=== Begin Enclosure ===

(** ** Data (internal/model/model.go) *)
Record Attachment := mkAttachment { atContentType : bytes; atFilename : bytes; atData : bytes }.
Record Message := mkMessage {
  msBody : bytes; msSenderName : bytes; msSenderNumber : bytes; msAttachments : list Attachment
}.
Record Event := mkEvent {
  evEventType : bytes; evHandle : bytes; evFolder : bytes; evMessageType : bytes;
  evDateTime : bytes; evSource : bytes
}.
Record ListingMessage := mkListing { lmHandle : bytes; lmType : bytes; lmDateTime : bytes; lmAttrs : list (bytes * bytes) }.

#[export] Instance Message_fields : Fields Message := {|
  fields x := mkMessage (msBody x) (msSenderName x) (msSenderNumber x) (msAttachments x) |}.

(** ** bMessage *)
Definition extractBlock (text startMarker endMarker : bytes) : bytes :=
  match Index text startMarker with
  | None => []
  | Some start =>
      let rest := drop (start + length startMarker) text in
      match Index rest endMarker with None => [] | Some stop => take stop rest end
  end.

(** The loop over the lines of the vCard. *)
Definition vcard_line (acc : bytes * bytes) (line : bytes) : bytes * bytes :=
  let '(name, number) := acc in
  let name := if HasPrefix line (str "FN:") && (len name =? 0) then TrimSpace (TrimPrefix line (str "FN:")) else name in
  let upper := ToUpper line in
  let number :=
    if HasPrefix upper (str "TEL:") || HasPrefix upper (str "TEL;")
    then match IndexByte line 58 with
         | Some index => if len number =? 0 then TrimSpace (drop (S index) line) else number
         | None => number
         end
    else number in
  (name, number).

Definition lf (s : string) : bytes := str s ++ [10].

Definition ParseBMessage (raw : bytes) : Message :=
  let text := unix_lines raw in
  let body := extractBlock text (lf "BEGIN:MSG") (10 :: str "END:MSG") in
  let body := if len body =? 0 then TrimSpace text else TrimSpace body in
  let vcard := extractBlock text (lf "BEGIN:VCARD") (10 :: str "END:VCARD") in
  let '(name, number) := if len vcard =? 0 then ([], []) else foldl vcard_line ([], []) (SplitByte vcard 10) in
  mkMessage body name number [].

(** ** MMS envelope *)
Definition mmsEnvelopeHeaders : list bytes :=
  str <$> ["date"; "subject"; "from"; "to"; "cc"; "reply-to"; "message-id"; "mime-version"; "content-type";
           "content-transfer-encoding"]%string.

(** The loop over the header lines: the names found, or [None] to give up. *)
Fixpoint envelope_names (lines : list bytes) (names : list bytes) (haveHeader : bool) : option (list bytes) :=
  match lines with
  | [] => Some names
  | line :: lines =>
      if (0 <? len line) && IsSpace (at_ line 0) && haveHeader then envelope_names lines names haveHeader
      else match CutByte line 58 with
           | None => None
           | Some (name, _) =>
               let name := ToLowerText (TrimSpace name) in
               if negb (bool_decide (name ∈ mmsEnvelopeHeaders)) && negb (HasPrefix name (str "x-")) then None
               else envelope_names lines (name :: names) true
           end
  end.

Definition StripMMSEnvelope (body messageType : bytes) : bytes :=
  if negb (EqualFoldText (TrimSpace messageType) (str "MMS")) then body
  else
    let lines := SplitByte (unix_lines body) 10 in
    match list_find (fun line => line = []) lines with
    | None => body
    | Some (blank, _) =>
        if (blank <? 2)%nat || (20 <? blank)%nat then body
        else match envelope_names (take blank lines) [] false with
             | None => body
             | Some names =>
                 let core := length (filter (fun n => n ∈ names) (str <$> ["date"; "subject"; "from"; "to"]%string)) in
                 if (core <? 2)%nat then body
                 else
                   let payload := TrimLeftSet (Z.eqb 10) (Join (drop (S blank) lines) [10]) in
                   if len (TrimSpace payload) =? 0 then body else payload
             end
    end.
(* ===== verification/GoMime.v ===== *)
(** * MIME as Go's library reads it

    An instance of the class [MimeLib] of [Message]: the header and message readers of [net/mail] and
    [net/textproto], media types with parameters and their RFC 2231 continuations ([mime]), multipart
    bodies ([mime/multipart]), base64 and quoted-printable, and the content sniffer of [net/http].
    [MmsRead] shows that picture messages are read back with it.

    A base64 reader that meets padding before the end refuses what follows; Go's does so too unless the
    padding happens to end a read of its own buffer. *)

From S2P Require Import Prelude GoStd GoText GoBase64 Message.

Module Mime.

(** ** Lines and headers *)
Definition is_blank (c : Z) : bool := (c =? 32) || (c =? 9).
Definition trim (s : bytes) : bytes := TrimRightSet is_blank (TrimLeftSet is_blank s).
(** A line without its end, and what follows; [None] at the end of the input. *)
Definition read_line (s : bytes) : option (bytes * bytes) :=
  match s with
  | [] => None
  | _ => match CutByte s 10 with
         | Some (line, rest) => Some (drop_cr line, rest)
         | None => Some (s, [])
         end
  end.
(** The continuation lines of a header line. *)
Fixpoint continued (fuel : nat) (line s : bytes) : bytes * bytes :=
  match fuel with
  | O => (line, s)
  | S fuel =>
      match s with
      | c :: _ =>
          if is_blank c then
            match read_line (TrimLeftSet is_blank s) with
            | Some (more, rest) => continued fuel (line ++ [32] ++ trim more) rest
            | None => (line ++ [32], [])
            end
          else (line, s)
      | [] => (line, s)
      end
  end.
(** [ReadContinuedLine]: the text of a header line, empty for the blank line; its first line; what follows. *)
Definition read_continued (s : bytes) : option (bytes * bytes * bytes) :=
  '(line, rest) ← read_line s;
  if len line =? 0 then Some ([], [], rest)
  else let '(text, rest) := continued (length rest) (trim line) rest in Some (text, line, rest).

Definition header := (bytes * bytes)%type.
(** [Get]: the first value of a name. *)
Definition get (name : string) (hs : list header) : bytes :=
  match list_find (fun h => ToLower h.1 = str name) hs with Some (_, h) => h.2 | None => [] end.
Definition headers_of (hs : list header) : headers :=
  mkHeaders (get "content-type" hs) (get "content-transfer-encoding" hs) (get "content-disposition" hs).

(** The loop of [readHeader] of [net/mail]: headers, the rest, and whether the blank line was found. *)
Fixpoint mail_headers (fuel : nat) (s : bytes) : option (list header * bytes * bool) :=
  match fuel with
  | O => None
  | S fuel =>
      match read_continued s with
      | None => Some ([], [], false)
      | Some (text, _, rest) =>
          if len text =? 0 then Some ([], rest, true)
          else match CutByte text 58 with
               | None => None
               | Some (k, v) =>
                   '(hs, rest, found) ← mail_headers fuel rest;
                   Some (if len k =? 0 then hs else (k, TrimLeftSet is_blank v) :: hs, rest, found)
               end
      end
  end.
Definition read_message (s : bytes) : option (headers * bytes) :=
  match s with
  | c :: _ =>
      if is_blank c then None
      else '(hs, rest, found) ← mail_headers (S (length s)) s;
           if negb found && (len hs =? 0) then None else Some (headers_of hs, rest)
  | [] => None
  end.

=== End Enclosure ===

* **WORK REQUIRED**: Every line in the material must be repeated verbatim.

* **YOUR SOLUTION**:
(** ** Data (internal/model/model.go) *)
Record Attachment := mkAttachment { atContentType : bytes; atFilename : bytes; atData : bytes }.
Record Message := mkMessage {
  msBody : bytes; msSenderName : bytes; msSenderNumber : bytes; msAttachments : list Attachment
}.
Record Event := mkEvent {
  evEventType : bytes; evHandle : bytes; evFolder : bytes; evMessageType : bytes;
  evDateTime : bytes; evSource : bytes
}.
Record ListingMessage := mkListing { lmHandle : bytes; lmType : bytes; lmDateTime : bytes; lmAttrs : list (bytes * bytes) }.

#[export] Instance Message_fields : Fields Message := {|
  fields x := mkMessage (msBody x) (msSenderName x) (msSenderNumber x) (msAttachments x) |}.

(** ** bMessage *)
Definition extractBlock (text startMarker endMarker : bytes) : bytes :=
  match Index text startMarker with
  | None => []
  | Some start =>
      let rest := drop (start + length startMarker) text in
      match Index rest endMarker with None => [] | Some stop => take stop rest end
  end.

(** The loop over the lines of the vCard. *)
Definition vcard_line (acc : bytes * bytes) (line : bytes) : bytes * bytes :=
  let '(name, number) := acc in
  let name := if HasPrefix line (str "FN:") && (len name =? 0) then TrimSpace (TrimPrefix line (str "FN:")) else name in
  let upper := ToUpper line in
  let number :=
    if HasPrefix upper (str "TEL:") || HasPrefix upper (str "TEL;")
    then match IndexByte line 58 with
         | Some index => if len number =? 0 then TrimSpace (drop (S index) line) else number
         | None => number
         end
    else number in
  (name, number).

Definition lf (s : string) : bytes := str s ++ [10].

Definition ParseBMessage (raw : bytes) : Message :=
  let text := unix_lines raw in
  let body := extractBlock text (lf "BEGIN:MSG") (10 :: str "END:MSG") in
  let body := if len body =? 0 then TrimSpace text else TrimSpace body in
  let vcard := extractBlock text (lf "BEGIN:VCARD") (10 :: str "END:VCARD") in
  let '(name, number) := if len vcard =? 0 then ([], []) else foldl vcard_line ([], []) (SplitByte vcard 10) in
  mkMessage body name number [].

(** ** MMS envelope *)
Definition mmsEnvelopeHeaders : list bytes :=
  str <$> ["date"; "subject"; "from"; "to"; "cc"; "reply-to"; "message-id"; "mime-version"; "content-type";
           "content-transfer-encoding"]%string.

(** The loop over the header lines: the names found, or [None] to give up. *)
Fixpoint envelope_names (lines : list bytes) (names : list bytes) (haveHeader : bool) : option (list bytes) :=
  match lines with
  | [] => Some names
  | line :: lines =>
      if (0 <? len line) && IsSpace (at_ line 0) && haveHeader then envelope_names lines names haveHeader
      else match CutByte line 58 with
           | None => None
           | Some (name, _) =>
               let name := ToLowerText (TrimSpace name) in
               if negb (bool_decide (name ∈ mmsEnvelopeHeaders)) && negb (HasPrefix name (str "x-")) then None
               else envelope_names lines (name :: names) true
           end
  end.

Definition StripMMSEnvelope (body messageType : bytes) : bytes :=
  if negb (EqualFoldText (TrimSpace messageType) (str "MMS")) then body
  else
    let lines := SplitByte (unix_lines body) 10 in
    match list_find (fun line => line = []) lines with
    | None => body
    | Some (blank, _) =>
        if (blank <? 2)%nat || (20 <? blank)%nat then body
        else match envelope_names (take blank lines) [] false with
             | None => body
             | Some names =>
                 let core := length (filter (fun n => n ∈ names) (str <$> ["date"; "subject"; "from"; "to"]%string)) in
                 if (core <? 2)%nat then body
                 else
                   let payload := TrimLeftSet (Z.eqb 10) (Join (drop (S blank) lines) [10]) in
                   if len (TrimSpace payload) =? 0 then body else payload
             end
    end.
(* ===== verification/GoMime.v ===== *)
(** * MIME as Go's library reads it

    An instance of the class [MimeLib] of [Message]: the header and message readers of [net/mail] and
    [net/textproto], media types with parameters and their RFC 2231 continuations ([mime]), multipart
    bodies ([mime/multipart]), base64 and quoted-printable, and the content sniffer of [net/http].
    [MmsRead] shows that picture messages are read back with it.

    A base64 reader that meets padding before the end refuses what follows; Go's does so too unless the
    padding happens to end a read of its own buffer. *)

From S2P Require Import Prelude GoStd GoText GoBase64 Message.

Module Mime.

(** ** Lines and headers *)
Definition is_blank (c : Z) : bool := (c =? 32) || (c =? 9).
Definition trim (s : bytes) : bytes := TrimRightSet is_blank (TrimLeftSet is_blank s).
(** A line without its end, and what follows; [None] at the end of the input. *)
Definition read_line (s : bytes) : option (bytes * bytes) :=
  match s with
  | [] => None
  | _ => match CutByte s 10 with
         | Some (line, rest) => Some (drop_cr line, rest)
         | None => Some (s, [])
         end
  end.
(** The continuation lines of a header line. *)
Fixpoint continued (fuel : nat) (line s : bytes) : bytes * bytes :=
  match fuel with
  | O => (line, s)
  | S fuel =>
      match s with
      | c :: _ =>
          if is_blank c then
            match read_line (TrimLeftSet is_blank s) with
            | Some (more, rest) => continued fuel (line ++ [32] ++ trim more) rest
            | None => (line ++ [32], [])
            end
          else (line, s)
      | [] => (line, s)
      end
  end.
(** [ReadContinuedLine]: the text of a header line, empty for the blank line; its first line; what follows. *)
Definition read_continued (s : bytes) : option (bytes * bytes * bytes) :=
  '(line, rest) ← read_line s;
  if len line =? 0 then Some ([], [], rest)
  else let '(text, rest) := continued (length rest) (trim line) rest in Some (text, line, rest).

Definition header := (bytes * bytes)%type.
(** [Get]: the first value of a name. *)
Definition get (name : string) (hs : list header) : bytes :=
  match list_find (fun h => ToLower h.1 = str name) hs with Some (_, h) => h.2 | None => [] end.
Definition headers_of (hs : list header) : headers :=
  mkHeaders (get "content-type" hs) (get "content-transfer-encoding" hs) (get "content-disposition" hs).

(** The loop of [readHeader] of [net/mail]: headers, the rest, and whether the blank line was found. *)
Fixpoint mail_headers (fuel : nat) (s : bytes) : option (list header * bytes * bool) :=
  match fuel with
  | O => None
  | S fuel =>
      match read_continued s with
      | None => Some ([], [], false)
      | Some (text, _, rest) =>
          if len text =? 0 then Some ([], rest, true)
          else match CutByte text 58 with
               | None => None
               | Some (k, v) =>
                   '(hs, rest, found) ← mail_headers fuel rest;
                   Some (if len k =? 0 then hs else (k, TrimLeftSet is_blank v) :: hs, rest, found)
               end
      end
  end.
Definition read_message (s : bytes) : option (headers * bytes) :=
  match s with
  | c :: _ =>
      if is_blank c then None
      else '(hs, rest, found) ← mail_headers (S (length s)) s;
           if negb found && (len hs =? 0) then None else Some (headers_of hs, rest)
  | [] => None
  end.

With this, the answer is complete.